"Soledad poblada de aullidos"-Dt. 32, 10- (23-2-2014)

“SOLEDAD POBLADA DE AULLIDOS” (Dt 32,10)            

      Queridos hermanos en el Señor:      

      Os deseo gracia y paz.

      El libro del Deuteronomio presenta en el capítulo 32 el denominado “Cántico de Moisés” en el que se afirma que, cuando el Altísimo trazaba las fronteras de las naciones, “la porción del Señor fue su pueblo” (v. 9). Y, para narrar lo que Dios hizo en favor de Israel, añade: “Lo encontró en una tierra desierta, en una soledad poblada de aullidos: lo rodeó cuidando de él, lo guardó como a las niñas de sus ojos” (v. 10).      

      El Señor eligió por pura benevolencia al pueblo escogido. Estableció con él una alianza de amor generoso y desprendido. Cuidó del pueblo y mostró solicitud, preocupación y delicadeza. Israel habitada en una “tierra desierta”, vivía en una “soledad poblada de aullidos”.      

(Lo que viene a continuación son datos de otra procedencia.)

Definition MAX_OPS : nat := 48.
Definition MAX_WEIGHTS : nat := 32.
Definition MAX_PROGRAM_BYTES : nat := HEADER_LEN + OP_LEN * MAX_OPS + WEIGHT_LEN * MAX_WEIGHTS.

Definition MODE_ALL : nat := 0.
Definition MODE_PREV : nat := 1.
Definition MODE_FIXED_BASE : nat := 2.
Definition MODE_PPM_BASE : nat := 128.

Definition MAX_ASSETS : nat := 256.
Definition MAX_AMOUNTS : nat := MODE_PPM_BASE - MODE_FIXED_BASE.

(** A byte as the index it denotes, and back (the low eight bits). *)
Definition u8 (b : Byte.byte) : nat := N.to_nat (Byte.to_N b).
Definition byte_of (n : N) : Byte.byte := default Byte.x00 (Byte.of_N (n mod 256)).

Inductive Opcode : Type :=
| Swap (venue : SwapVenue)
| Burn
| Mint.

Definition opcode_from_u8 (value : nat) : option Opcode :=
  match value with
  | 0 => Some (Swap Soroswap)
  | 1 => Some (Swap Aquarius)
  | 2 => Some (Swap Phoenix)
  | 3 => Some (Swap Sushi)
  | 4 => Some (Swap CometDex)
  | 5 => Some Burn
  | 6 => Some Mint
  | 7 => Some (Swap Curve)
  | _ => None
  end%nat.

Inductive Mode : Type :=
| All
| Prev
| Fixed (idx : nat)
| Ppm (idx : nat).

#[export] Instance Mode_eq_dec : EqDecision Mode.
Proof. solve_decision. Defined.

Definition mode_from_u8 (value : nat) : Mode :=
  if (value =? MODE_ALL)%nat then All
  else if (value =? MODE_PREV)%nat then Prev
  else if (MODE_PPM_BASE <=? value)%nat then Ppm (value - MODE_PPM_BASE)
  else Fixed (value - MODE_FIXED_BASE).

Record Op : Type := mkOp {
  opcode : Opcode;
  mode : Mode;
  idx_a : nat;
  idx_b : nat;
  idx_c : nat
}.

Record Program : Type := mkProgram {
  buf : list Byte.byte;
  op_count : nat;
  weights_at : nat;
  token_in : nat;
  token_out : nat;
  min_out : nat;
  referral_id : Z
}.

(** [buf[at]]: out of range, the indexing panics. *)
Definition byte_at (buf : list Byte.byte) (i : nat) : rres nat :=
  match buf !! i with
  | Some b => Ok (u8 b)
  | None => Err RTrap
  end.

(** [u32::from_be_bytes] *)
Definition from_be_bytes (b0 b1 b2 b3 : nat) : Z :=
  ((Z.of_nat b0 * 256 + Z.of_nat b1) * 256 + Z.of_nat b2) * 256 + Z.of_nat b3.

(** The slice of instruction [i]; a range past the buffer panics. *)
Definition raw (p : Program) (i : nat) : rres (list Byte.byte) :=
  let start := (HEADER_LEN + OP_LEN * i)%nat in
  do! require (start + OP_LEN <=? length (buf p))%nat RTrap in
  Ok (take OP_LEN (drop start (buf p))).

Definition len (p : Program) : nat := op_count p.

Definition op (p : Program) (i : nat) : rres Op :=
  let* record := raw p i in
  let* opcode_byte := byte_at record field_OPCODE in
  let* opcode := of_option (RFault InvalidRouteXdr) (opcode_from_u8 opcode_byte) in
  let* mode_byte := byte_at record field_MODE in
  let* a := byte_at record field_POOL in
  let* b := byte_at record field_TOKEN_IN in
  let* c := byte_at record field_TOKEN_OUT in
  Ok (mkOp opcode (mode_from_u8 mode_byte) a b c).

Definition weight (p : Program) (i : nat) : rres Z :=
  let start := (weights_at p + WEIGHT_LEN * i)%nat in
  let* b1 := byte_at (buf p) start in
  let* b2 := byte_at (buf p) (start + 1) in
  let* b3 := byte_at (buf p) (start + 2) in
  Ok (from_be_bytes 0 b1 b2 b3).

(** [assets.get_unchecked(i)]: out of range, the host traps. *)
Definition get_unchecked {A : Type} (l : list A) (i : nat) : rres A := of_option RTrap (l !! i).

Definition same_token (assets : list Address) (a b : nat) : rres bool :=
  if (a =? b)%nat then Ok true
  else
    let* x := get_unchecked assets a in
    let* y := get_unchecked assets b in
    Ok (bool_decide (x = y)).

(** The [Prev] link of instruction [i]. *)
Definition validate_prev (p : Program) (i : nat) (b : nat) : rres unit :=
  match i with
  | O => Err (RFault BrokenTokenChain)
  | S j =>
      let* previous := raw p j in
      let* previous_opcode := byte_at previous field_OPCODE in
      let* produced :=
        (match opcode_from_u8 previous_opcode with
         | Some (Swap _) => byte_at previous field_TOKEN_OUT
         | Some Mint => byte_at previous field_TOKEN_IN
         | _ => Err (RFault BrokenTokenChain)
         end) in
      require (b =? produced)%nat (RFault BrokenTokenChain)
  end.
(* ===== verification/SwapStore.v ===== *)
(** * Swap aggregator: storage, vault and fees
      (contracts/swap-aggregator/src/math.rs, storage.rs, vault.rs, fees.rs)

    [Router] is the contract's storage.  The fee buckets and the reserved totals share one
    keyed store, as in the source; [Vault] is the ledger of one call.  Storage rent changes no
    value and is left out.  The ownable library is the interface [OwnableLib]. *)

From S2P Require Import Prelude Errors FpCore Fp PoolTypes PoolCache SwapProgram.
From stdpp Require Import base numbers list gmap sorting.
From Stdlib Require Import ZArith Lia Bool.

Open Scope Z_scope.

(** ** Checked arithmetic (math.rs) *)

Module RouterMath.

Import RouterError.

Definition checked_add (a b : Z) : rres Z := of_option (RFault IntegerOverflow) (i128_checked_add a b).
Definition checked_mul (a b : Z) : rres Z := of_option (RFault IntegerOverflow) (i128_checked_mul a b).

End RouterMath.

(** ** Storage (types.rs, storage.rs) *)

(** The ownable library, which is not part of this repository. *)
Class OwnableLib : Type := {
  Ownership : Type;
  no_owner : Ownership;
  get_owner : Ownership -> option Address;
  set_owner : Ownership -> Address -> rres Ownership;
  transfer_ownership : Env -> Ownership -> Address -> Z -> rres Ownership;
  accept_ownership : Env -> Ownership -> rres Ownership
}.

Record ReferralConfig : Type := mkReferralConfig {
  ref_owner : Address;
  ref_fee_bps : Z;
  ref_active : bool
}.

Inductive DataKey : Type :=
| StaticFeeBps
| ReferralCounter
| Referral (id : Z)
| WhitelistedTokens
| AdminFee (token : Address)
| ReferralFee (id : Z) (token : Address)
| ReservedTotal (token : Address).

#[export] Instance DataKey_eq_dec : EqDecision DataKey.
Proof. solve_decision. Defined.

#[export] Instance DataKey_countable : Countable DataKey.
Proof.
  refine (inj_countable'
    (fun k => match k with
       | StaticFeeBps => (0, 0, None) | ReferralCounter => (1, 0, None)
       | Referral id => (2, id, None) | WhitelistedTokens => (3, 0, None)
       | AdminFee t => (4, 0, Some t) | ReferralFee id t => (5, id, Some t)
       | ReservedTotal t => (6, 0, Some t) end)
    (fun x => match x with
       | (0, _, _) => StaticFeeBps | (1, _, _) => ReferralCounter
       | (2, id, _) => Referral id | (3, _, _) => WhitelistedTokens
       | (4, _, Some t) => AdminFee t | (5, id, Some t) => ReferralFee id t
       | (6, _, Some t) => ReservedTotal t | _ => StaticFeeBps end) _).
  by intros [].
Defined.

Module RouterStore.

Import RouterError RouterMath.

Section Storage.

Context `{OwnableLib}.

Record Router : Type := mkRouter {
  r_ownership : Ownership;
  r_static_fee_bps : option Z;
  r_whitelist : option (list Address);
  r_referral_counter : option Z;
  r_referrals : gmap Z ReferralConfig;
  r_buckets : gmap DataKey Z
}.

Definition with_ownership (r : Router) (o : Ownership) : Router :=
  mkRouter o (r_static_fee_bps r) (r_whitelist r) (r_referral_counter r) (r_referrals r) (r_buckets r).
Definition with_buckets (r : Router) (b : gmap DataKey Z) : Router :=
  mkRouter (r_ownership r) (r_static_fee_bps r) (r_whitelist r) (r_referral_counter r) (r_referrals r) b.

Definition static_fee_bps (r : Router) : Z := default 0 (r_static_fee_bps r).
Definition set_static_fee_bps (r : Router) (fee_bps : Z) : Router :=
  mkRouter (r_ownership r) (Some fee_bps) (r_whitelist r) (r_referral_counter r)
    (r_referrals r) (r_buckets r).

Definition load_whitelist (r : Router) : list Address := default [] (r_whitelist r).
Definition set_whitelist (r : Router) (l : list Address) : Router :=
  mkRouter (r_ownership r) (r_static_fee_bps r) (Some l) (r_referral_counter r)
    (r_referrals r) (r_buckets r).

Definition referral_counter (r : Router) : Z := default 0 (r_referral_counter r).
Definition set_referral_counter (r : Router) (id : Z) : Router :=
  mkRouter (r_ownership r) (r_static_fee_bps r) (r_whitelist r) (Some id)
    (r_referrals r) (r_buckets r).

Definition try_load_referral (r : Router) (id : Z) : option ReferralConfig := r_referrals r !! id.
Definition load_referral (r : Router) (id : Z) : rres ReferralConfig :=
  of_option (RFault ReferralNotFound) (r_referrals r !! id).
Definition set_referral (r : Router) (id : Z) (cfg : ReferralConfig) : Router :=
  mkRouter (r_ownership r) (r_static_fee_bps r) (r_whitelist r) (r_referral_counter r)
    (<[id := cfg]> (r_referrals r)) (r_buckets r).

Definition fee_balance (r : Router) (key : DataKey) : Z := default 0 (r_buckets r !! key).

Definition bucket_token (key : DataKey) : rres Address :=
  match key with
  | AdminFee token | ReferralFee _ token => Ok token
  | _ => Err (RFault InternalInvariant)
  end.

Definition credit_bucket (r : Router) (key : DataKey) (amount : Z) : rres Router :=
  let cur := default 0 (r_buckets r !! key) in
  let* next := checked_add cur amount in
  Ok (with_buckets r (<[key := next]> (r_buckets r))).

Definition reserve (r : Router) (token : Address) (amount : Z) : rres Router :=
  do! require (negb (amount <? 0)) (RFault InternalInvariant) in
  if amount =? 0 then Ok r
  else
    let key := ReservedTotal token in
    let current := default 0 (r_buckets r !! key) in
    let* next := checked_add current amount in
    Ok (with_buckets r (<[key := next]> (r_buckets r))).

Definition release (r : Router) (token : Address) (amount : Z) : rres Router :=
  let key := ReservedTotal token in
  let current := default 0 (r_buckets r !! key) in
  do! require (negb (current <? amount)) (RFault InternalInvariant) in
  let* next := of_option RTrap (i128_checked_sub current amount) in
  if next =? 0 then Ok (with_buckets r (delete key (r_buckets r)))
  else Ok (with_buckets r (<[key := next]> (r_buckets r))).

Definition accumulate_fee (r : Router) (key : DataKey) (amount : Z) : rres Router :=
  let* token := bucket_token key in
  let* r := credit_bucket r key amount in
  reserve r token amount.

Definition accumulate_swap_fees (r : Router) (token : Address) (referral_id : Z)
    (static_amount referral_amount : Z) : rres Router :=
  let* (r, reserved) :=
    (if 0 <? static_amount then
       let* r := credit_bucket r (AdminFee token) static_amount in
       let* reserved := checked_add 0 static_amount in
       Ok (r, reserved)
     else Ok (r, 0)) in
  let* (r, reserved) :=
    (if 0 <? referral_amount then
       let* r := credit_bucket r (ReferralFee referral_id token) referral_amount in
       let* reserved := checked_add reserved referral_amount in
       Ok (r, reserved)
     else Ok (r, reserved)) in
  reserve r token reserved.

Definition take_fee_bucket (r : Router) (key : DataKey) : rres (Router * Z) :=
  let amount := default 0 (r_buckets r !! key) in
  if 0 <? amount then
    let r := with_buckets r (delete key (r_buckets r)) in
    let* token := bucket_token key in
    let* r := release r token amount in
    Ok (r, amount)
  else Ok (r, amount).

Definition reserved_fee_balance (r : Router) (token : Address) : Z :=
  default 0 (r_buckets r !! ReservedTotal token).

End Storage.

End RouterStore.

(** ** Vault (vault.rs) *)

Module Vault.

Import RouterError RouterMath.

Record Vault : Type := mkVault {
  balances : gmap Address Z;
  credited : gmap Address Z
}.

Definition new : Vault := mkVault ∅ ∅.

Definition balance_of (v : Vault) (token : Address) : Z := default 0 (balances v !! token).

(** A host map lists its keys in order. *)
Definition address_le (a b : Address) : Prop := (address_id a <= address_id b)%N.
#[export] Instance address_le_dec : RelDecision address_le.
Proof. intros a b. unfold address_le. apply _. Defined.

Definition tokens (v : Vault) : list Address := merge_sort address_le (map_to_list (balances v)).*1.

Definition credited_of (v : Vault) (token : Address) : Z := default 0 (credited v !! token).

Definition deposit (v : Vault) (token : Address) (amount : Z) : rres Vault :=
  if amount =? 0 then Ok v
  else
    do! require (negb (amount <? 0)) (RFault InvalidAmount) in
    let current := balance_of v token in
    let* next := checked_add current amount in
    let* credit := checked_add (credited_of v token) amount in
    Ok (mkVault (<[token := next]> (balances v)) (<[token := credit]> (credited v))).

Definition withdraw (v : Vault) (token : Address) (amount : Z) : rres Vault :=
  if amount =? 0 then Ok v
  else
    do! require (negb (amount <? 0)) (RFault InvalidAmount) in
    let current := balance_of v token in
    do! require (negb (current <? amount)) (RFault InvalidAmount) in
    Ok (mkVault (<[token := current - amount]> (balances v)) (credited v)).

End Vault.

(** ** Fees of a swap (fees.rs) *)

Module Fees.

Import RouterError RouterMath RouterStore Vault.

Inductive FeeBucket : Type :=
| BucketAdmin
| BucketReferral (id : Z).

Definition FeeBucket_key (b : FeeBucket) (token : Address) : DataKey :=
  match b with
  | BucketAdmin => AdminFee token
  | BucketReferral id => ReferralFee id token
  end.

Section Fees.

Context `{OwnableLib}.

Definition set_static_fee (r : Router) (fee_bps : Z) : rres Router :=
  do! require (negb (FEE_CAP <? fee_bps)) (RFault FeeTooHigh) in
  Ok (set_static_fee_bps r fee_bps).

Definition fee_amount (balance fee_bps : Z) : rres Z :=
  let* scaled := checked_mul balance fee_bps in
  Ok (Z.quot scaled BPS).

Definition apply_fees_on_token (r : Router) (v : Vault) (token : Address) (referral_id : Z)
    : rres (Router * Vault) :=
  if referral_id =? 0 then Ok (r, v)
  else
    match try_load_referral r referral_id with
    | None => Ok (r, v)
    | Some cfg =>
        if negb (ref_active cfg) then Ok (r, v)
        else
          let balance := balance_of v token in
          if balance <=? 0 then Ok (r, v)
          else
            let static_fee_bps := static_fee_bps r in
            let combined_bps := static_fee_bps + ref_fee_bps cfg in
            do! require (combined_bps <=? u32_max) (RFault IntegerOverflow) in
            if combined_bps =? 0 then Ok (r, v)
            else
              do! require (negb (FEE_CAP <? combined_bps)) (RFault FeeTooHigh) in
              let* static_fee := fee_amount balance static_fee_bps in
              let* referral_fee := fee_amount balance (ref_fee_bps cfg) in
              let* total := checked_add static_fee referral_fee in
              if total <=? 0 then Ok (r, v)
              else
                let* v := withdraw v token total in
                let* r := accumulate_swap_fees r token referral_id static_fee referral_fee in
                Ok (r, v)
    end.

End Fees.

End Fees.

      La imagen de la tierra desierta nos es familiar. Desde el punto de vista del paisaje y desde la mirada interior que nos hace vislumbrar la distancia entre nuestros proyectos y nuestros resultados, entre nuestras iniciativas y nuestros logros.      

      “Es tierra desierta”, podemos decir, en ocasiones, ante la reducida respuesta a nuestra labor pastoral, la poca asistencia a las celebraciones eucarísticas, la despoblación evidente del ámbito rural, el fenómeno creciente de las personas que viven con actitudes ajenas a la fe cristiana.      

       Pero también conocemos la radical transformación que se ha producido en las tierras resecas a las que ha llegado el regadío. Se ve vida donde antes no había más que abrojos. Se ve futuro donde no había apenas esperanza. Por eso, entendemos lo que nos dice el Papa Francisco en la Exhortación apostólica “Evangelii gaudium”: “hoy se nos plantea el desafío de responder adecuadamente a la sed de Dios de mucha gente, para que no busquen apagarla en propuestas alienantes o en un Jesucristo sin carne y sin compromiso con el otro” (nº 89). Y nos invita: “estamos llamados a ser personas-cántaros para dar de beber a los demás” (nº 86).       ¡Cuántas personas experimentan soledad! Las relaciones interpersonales tienden a crecer en número, pero no maduran en intensidad. Son relaciones superficiales, epidérmicas, que no dejan huella “ni una señal de virtud que poder mostrar” (Sab 5,13).      

       Hay una soledad “sonora”, a la que llegan permanentes ecos de la persona amada: la soledad del claustro monástico, la soledad del silencio orante, la soledad de la meditación, la soledad de quien disfruta de su trabajo pensando en servir a los demás, la soledad de quien se concentra con el objeto de ser preciso.      

       Y hay una “soledad poblada de aullidos”, habitada por rupturas, desquiciada por heridas, agredida y agresiva. Una soledad en la que no se perciben ecos, sino ruidos, gritos, rugidos, palabras altisonantes, insultos. El silencio expectante en medio de una sana competición deportiva puede convertirse en aullido quejumbroso ante una actitud inapropiada.       

       La soledad se puebla de aullidos cuando reconocemos ante el Espíritu Santo: “mira el vacío del hombre su Tú le faltas por dentro”. El vacío interior tiende a ser habitado, el espacio siempre es ocupado. De nosotros depende que sea el Espíritu el huésped interior, el genuino, el sanador. “Encerrarse en sí mismo es probar el amargo veneno de la inmanencia, y la humanidad saldrá perdiendo con cada opción egoísta que hagamos” (Evangelii gaudium 87). 

      Recibid mi cordial saludo y mi bendición.